Precedences allow us to always discriminate between two threads with equal priority by
- tacking into account the time when the priority was last set. We order precedences so
+ taking into account the time when the priority was last set. We order precedences so
that threads with the same priority get a higher precedence if their priority has been
set earlier, since for such threads it is more urgent to finish their work. In an implementation
this choice would translate to a quite natural FIFO-scheduling of processes with
@@ -274,7 +274,7 @@
\noindent
In this definition we assume @{text "set"} converts a list into a set.
At the beginning, that is in the state where no process is created yet,
- the waiting queue function will be just the function that returns the
+ the waiting queue function will be the function that just returns the
empty list for every resource.
\begin{isabelle}\ \ \ \ \ %%%
@@ -317,7 +317,7 @@
\end{center}
\noindent
- The use or relations for representing RAGs allows us to conveninetly define
+ The use of relations for representing RAGs allows us to conveniently define
the notion of the \emph{dependants} of a thread. This is defined as
\begin{isabelle}\ \ \ \ \ %%%
@@ -325,11 +325,11 @@
\end{isabelle}
\noindent
- This definition needs to account for all threads that wait for a tread to
+ This definition needs to account for all threads that wait for a thread to
release a resource. This means we need to include threads that transitively
- wait for a resource being realeased (in the picture above this means also @{text "th\<^isub>3"},
+ wait for a resource being released (in the picture above this means also @{text "th\<^isub>3"},
which cannot make any progress unless @{text "th\<^isub>2"} makes progress which
- in turn needs to wait for @{text "th\<^isub>1"}). If there is a cirle in a RAG, then clearly
+ in turn needs to wait for @{text "th\<^isub>1"}). If there is a circle in a RAG, then clearly
we have a deadlock. Therefore when a thread requests a resource,
we must ensure that the resulting RAG is not not circular.
@@ -346,7 +346,7 @@
created), the point of the current precedence is to let scheduler increase this
priority, if needed according to PIP. Therefore the current precedence of @{text th} is
given as the maximum of the precedence @{text th} has in state @{text s} \emph{and} all
- processes that are dependants of @{text th}. Since the notion @{term "dependents"} is
+ processes that are dependants of @{text th}. Since the notion @{term "dependants"} is
defined as the transitive closure of all dependent threads, we deal correctly with the
problem in the algorithm by Sha et al.~\cite{Sha90} where a priority of a thread is
lowered prematurely.
@@ -354,17 +354,21 @@
The next function, called @{term schs}, defines the behaviour of the scheduler. It is defined
by recursion on the state (a list of events); @{term "schs"} takes a state as argument
and returns a \emph{schedule state}, which we define as a record consisting of two
- functions
+ functions:
\begin{isabelle}\ \ \ \ \ %%%
@{text "\<lparr>wq_fun, cprec_fun\<rparr>"}
\end{isabelle}
\noindent
- We have the usual getter and setter methods for such records.

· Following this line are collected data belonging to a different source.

(* ===== verification/Acpi.v ===== *)
(** * acpi.c: finding the CPUs and the interrupt controllers

    The firmware tables in byte-addressed memory and the root pointer [g_rsdp]
    ([NULL] is 0).  Out-parameters are returned. *)

From S2P Require Import Prelude Memory Machine.

(** Offsets in the packed structures. *)
Definition rsdp_revision : Z := 15.
Definition rsdp_rsdt_address : Z := 16.
Definition rsdp_xsdt_address : Z := 24.
Definition sizeof_sdt_header : Z := 36.
Definition sdt_length : Z := 4.
Definition madt_local_apic_address : Z := 36.
Definition madt_entries : Z := 44.

Definition MADT_TYPE_LOCAL_APIC : Z := 0.
Definition MADT_TYPE_IO_APIC : Z := 1.
Definition MADT_FLAG_ENABLED : Z := 1.

Record acpi := mkAcpi { a_mem : mem; g_rsdp : Z }.

Definition set_rsdp (p : Z) (a : acpi) : acpi := mkAcpi (a_mem a) p.

(** [signature[i] == s[i]] for every character of [s]. *)
Definition sig_at (m : mem) (p : Z) (s : list Z) : bool :=
  forallb (fun '(i, c) => load8 m (p + Z.of_nat i) =? c) (imap pair s).

(** "RSD PTR " and "APIC" *)
Definition RSDP_SIG : list Z := [82; 83; 68; 32; 80; 84; 82; 32].
Definition MADT_SIG : list Z := [65; 80; 73; 67].

Definition checksum_ok (m : mem) (data : Z) (len : nat) : bool :=
  for_loop len 0 (fun i sum => u8 (sum + load8 m (data + i))) 0 =? 0.

(** One round of the scan: [inr] leaves the loop. *)
Definition scan_body (m : mem) (stop addr : Z) : Z + Z :=
  if negb (addr <? stop) then inr 0
  else if sig_at m addr RSDP_SIG && checksum_ok m addr 20 then inr addr
  else inl (u64 (addr + 16)).

Definition scan_for_rsdp (start stop : Z) : M acpi Z :=
  m <- gets a_mem ;;
  loop (Z.to_nat ((stop - start) / 16 + 2)) (fun addr => ret (scan_body m stop addr)) start.

Definition acpi_find_rsdp_bios : M acpi unit :=
  a <- get ;;
  if negb (g_rsdp a =? 0) then ret tt else
  let ebda_seg := load16 (a_mem a) 0x40E in
  let ebda_addr := u64 (Z.shiftl ebda_seg 4) in
  (if negb (ebda_addr =? 0) then
     p <- scan_for_rsdp ebda_addr (u64 (ebda_addr + 1024)) ;; modify (set_rsdp p)
   else ret tt) ;;;
  a <- get ;;
  (if g_rsdp a =? 0 then p <- scan_for_rsdp 0xE0000 0x100000 ;; modify (set_rsdp p)
   else ret tt) ;;;
  a <- get ;;
  if g_rsdp a =? 0 then kprint ("[acpi] WARNING: RSDP not found via BIOS scan" +:+ nl) else ret tt.

Definition acpi_set_rsdp (rsdp : Z) : M acpi unit := modify (set_rsdp rsdp).

(** The loop over the table pointers: entries of [w] bytes at [tables]. *)
Fixpoint find_table (w : nat) (m : mem) (tables : Z) (n : nat) (i : Z) : Z :=
  match n with
  | O => 0
  | S n' => let t := load w m (tables + Z.of_nat w * i) in
            if sig_at m t MADT_SIG then t else find_table w m tables n' (i + 1)
  end.

(** [(sdt->length - sizeof(sdt_header_t)) / w], a [size_t] cut to 32 bits. *)
Definition table_count (w : nat) (m : mem) (sdt : Z) : Z :=
  u32 (u64 (load32 m (sdt + sdt_length) - sizeof_sdt_header) / Z.of_nat w).

Definition find_madt (a : acpi) : Z :=
  let m := a_mem a in
  let r := g_rsdp a in
  if r =? 0 then 0 else
  if (2 <=? load8 m (r + rsdp_revision)) && negb (load64 m (r + rsdp_xsdt_address) =? 0) then
    let xsdt := load64 m (r + rsdp_xsdt_address) in
    find_table 8 m (xsdt + sizeof_sdt_header) (Z.to_nat (table_count 8 m xsdt)) 0
  else
    let rsdt := load32 m (r + rsdp_rsdt_address) in
    find_table 4 m (rsdt + sizeof_sdt_header) (Z.to_nat (table_count 4 m rsdt)) 0.

(** The entries of the MADT end [length] bytes after its start. *)
Definition madt_end (m : mem) (madt : Z) : Z := madt + load32 m (madt + sdt_length).
Definition madt_fuel (m : mem) (madt : Z) : nat := S (Z.to_nat (load32 m (madt + sdt_length))).

(** The return value, and the two addresses when they are written. *)
Definition acpi_find_apic_bases : M acpi (bool * option (Z * Z)) :=
  a <- get ;;
  let m := a_mem a in
  let madt := find_madt a in
  if madt =? 0 then ret (false, None) else
  ioapic <- loop (madt_fuel m madt) (fun ptr => ret (
      if negb (ptr <? madt_end m madt) then inr 0
      else if load8 m ptr =? MADT_TYPE_IO_APIC then inr (load32 m (ptr + 4))
      else inl (ptr + load8 m (ptr + 1)))) (madt + madt_entries) ;;
  ret (negb (ioapic =? 0), Some (load32 m (madt + madt_local_apic_address), ioapic)).

(** The identifiers written to [apic_ids_out]; their number is the return value. *)
Definition acpi_find_cpus (max_cpus : Z) : M acpi (list Z) :=
  a <- get ;;
  let m := a_mem a in
  let madt := find_madt a in
  if madt =? 0 then
    kprint ("[acpi] WARNING: MADT not found, assuming single-CPU" +:+ nl) ;;; ret []
  else
  ids <- loop (madt_fuel m madt) (fun '(ptr, ids) => ret (
      if negb ((ptr <? madt_end m madt) && (Z.of_nat (length ids) <? max_cpus)) then inr ids
      else
        let ids := if (load8 m ptr =? MADT_TYPE_LOCAL_APIC) &&
                      negb (Z.land (load32 m (ptr + 4)) MADT_FLAG_ENABLED =? 0)
                   then ids ++ [load8 m (ptr + 3)] else ids in
        inl (ptr + load8 m (ptr + 1), ids))) (madt + madt_entries, []) ;;
  kprint "[acpi] MADT: found " ;;;
  kprint_hex64 (Z.of_nat (length ids)) ;;;
  kprint (" enabled CPU(s)" +:+ nl) ;;;
  ret ids.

+ The first is a waiting queue function (that is takes a @{text "cs"} and returns the
+ corresponding list of threads that wait for it), the second is a function that takes
+ a thread and returns its current precedence (see ???). We have the usual getter and
+ setter methods for such records.
In the initial state, the scheduler starts with all resources unlocked and the
- precedence of every thread is initialised with @{term "Prc 0 0"}.
+ precedence of every thread is initialised with @{term "Prc 0 0"}. Therefore
+ we have
\begin{isabelle}\ \ \ \ \ %%%
\begin{tabular}{@ {}l}
@@ -374,11 +378,11 @@
\end{isabelle}
\noindent
- The cases for @{term Create}, @{term Exit} and @{term Set} are straightforward:
- we calculuate the waiting queue function of the (previous) state @{text s};
- this waiting queue function @{text wq} is unchanged in the next schedule state; for calculuating
- the next @{term "cprec_fun"} we use @{text wq} and the function @{term cpreced}.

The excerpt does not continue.